Well, there’s that, too. But in terms of journeys...

When I was in school, all the old folk songs were about sailing, sea shanties. In America, railroad songs take that role. So Joe Henry and I set out to make this album, Shine A Light, that revisited those songs. Rather than record songs in a studio, I thought it would be much more interesting to take the songs back to where they came from, so we recorded at stations and other stops along the railroad.

 

 

Where did you start and end?

We started at Union Station in Chicago and went all the way down to Los Angeles. Chicago’s the big hub of the American railroad.

There’s a couple of ways of taking that trip. The route we chose goes due south into Texas and then follows the Mexican border, which is a similar shape to Route 66. The key reason for us is that it went into the American heartland and it’s the longest route, so it gave us more opportunities to record.

 

Entrance to Chicago's Union Station (Dreamstime)


Is there still a romance to rail travel?

In America, there definitely is. I’ve been going to America since 1984, mostly to tour. I’ve seen a lot of the country, but predominantly from eight miles high on planes or on the freeway.

As they come into towns and cities, the trains move slowly through what they call the ‘edge-lands’, before the city starts and the countryside stops. It’s the kind of areas where there are trailer parks and abandoned buildings. Often the railroad is in the old part of town, where the centre of town isn’t there anymore. The centre has moved.

The railroad goes to places that were important when it was built, often around the 1880s and 1890s. In some ways, you’re going back in time.

 

 

So, you got to see another side of the country?

It’s a different perspective. It’s a part of America that I’d never seen.

The second leg followed the Mexican border for a long way. It’s mostly desert along there. The conditions the people who built the railroad must’ve worked in… You have to take your hat off to them. It was built mostly by hand. You just have to look at the environment and marvel at the audacity of the Americans to do something like that, to cross a continent.

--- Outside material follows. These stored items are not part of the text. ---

(** * Mini_codes: the Hull-White lattice pricer and the Monte Carlo pricer

    A shallow embedding of
      - [src/Hull_and_white_rate_options_pricer.py]
        ([build_rate_tree], [price_option]) and
      - [src/montecarlo_pricer_v1.py] ([paths_anti], [paths_con]),
    followed by the properties of the two pricing cores.

    Number model.  Python and numpy floats are embedded as the real numbers
    [R] of the Standard Library: [np.exp] is [exp], [np.sqrt] is [sqrt],
    [max] and [np.maximum] are [Rmax].  Rounding, overflow and nan are not
    part of the model.  Two places where numpy answers nan or inf with a
    warning instead of raising are total in the model: [sqrt] of a negative
    number is [0], and a numpy division by zero is the division of [R]
    (whose value at zero is [0]).  A division of Python floats by zero raises
    [ZeroDivisionError], and is modelled as such.

    Integers stay integers ([Z]); Python lists and numpy arrays are lists,
    read and written by index, with the exceptions Python raises out of
    range. *)

From Stdlib Require Import Reals Lra Lia ZArith String.
From stdpp Require Import base list.

Open Scope R_scope.

(** ** Python and numpy basics *)

Module Py.

Inductive exception := ZeroDivisionError | ValueError | IndexError.

Inductive result (A : Type) :=
| Ok (a : A)
| Raise (e : exception).
Arguments Ok {A} a.
Arguments Raise {A} e.

Definition bind {A B} (c : result A) (k : A -> result B) : result B :=
  match c with
  | Ok a => k a
  | Raise e => Raise e
  end.

Notation "'do' x <- c ;; k" := (bind c (fun x => k))
  (at level 10, x name, c at level 99, k at level 200).
Notation "'do' ' pat <- c ;; k" := (bind c (fun x => match x with pat => k end))
  (at level 10, pat pattern, c at level 99, k at level 200).

(** [for x in xs: s = body(x, s)] *)
Fixpoint for_each {A S : Type} (xs : list A) (body : A -> S -> result S) (s : S)
  : result S :=
  match xs with
  | [] => Ok s
  | x :: xs' => do s' <- body x s ;; for_each xs' body s'
  end.

(** [range(n)]: empty when [n <= 0]. *)
Definition range (n : Z) : list Z := map Z.of_nat (seq 0 (Z.to_nat n)).

(** [range(n - 1, -1, -1)]: [n-1, ..., 0]. *)
Definition range_down (n : Z) : list Z := rev (range n).

(** [x / n] for a Python float [x] and a Python int [n]. *)
Definition truediv (x : R) (n : Z) : result R :=
  if (n =? 0)%Z then Raise ZeroDivisionError else Ok (x / IZR n).

(** Index normalisation of Python sequences and numpy axes: a negative
    index counts from the end; anything outside [-len, len) raises. *)
Definition index (len : nat) (k : Z) : result nat :=
  if (0 <=? k)%Z && (k <? Z.of_nat len)%Z then Ok (Z.to_nat k)
  else if (k <? 0)%Z && (- Z.of_nat len <=? k)%Z then Ok (Z.to_nat (Z.of_nat len + k))
  else Raise IndexError.

Definition getitem {A} (l : list A) (k : Z) : result A :=
  do k' <- index (length l) k ;;
  match l !! k' with
  | Some v => Ok v
  | None => Raise IndexError
  end.

Definition setitem {A} (l : list A) (k : Z) (v : A) : result (list A) :=
  do k' <- index (length l) k ;;
  Ok (<[k' := v]> l).

Abbreviation matrix := (list (list R)).

(** [m[i][j]] and [m[i, j]] *)
Definition getitem2 (m : matrix) (i j : Z) : result R :=
  do row <- getitem m i ;; getitem row j.

(** [m[i][j] = v] and [m[i, j] = v] (in place: the row is a view) *)
Definition setitem2 (m : matrix) (i j : Z) (v : R) : result matrix :=
  do row <- getitem m i ;;
  do row' <- setitem row j v ;;
  setitem m i row'.

(** [np.zeros((rows, cols))] *)
Definition np_zeros (rows cols : Z) : result matrix :=
  if (rows <? 0)%Z || (cols <? 0)%Z then Raise ValueError
  else Ok (replicate (Z.to_nat rows) (replicate (Z.to_nat cols) 0)).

In El Paso, you could stand on the platform at El Paso Union Station and throw a stone into Juarez, Mexico. It’s that close. When we pulled out of El Paso, you could look out on one side to the suburbs of El Paso, all neat and everyone’s got a pick-up truck, and then you look to your left into Juarez and the outskirts look like The Good, The Bad And The Ugly. On the back of that, we talked a lot on the trip about Trump, because this is the place where his wall would be. We also went to a lot of places where Trump is popular, down the Mississippi Valley, across Arkansas, into Texas. These are the heartlands.

 

Billy Bragg and Joe Henry 


What are your thoughts on Trump?

I’ve been going to the United States since 1984, and this new Make America Great Again thing… I think America is a pretty great place anyway. What does Trump mean by that? Is he going back to some imagined time when there wasn’t any racism in America?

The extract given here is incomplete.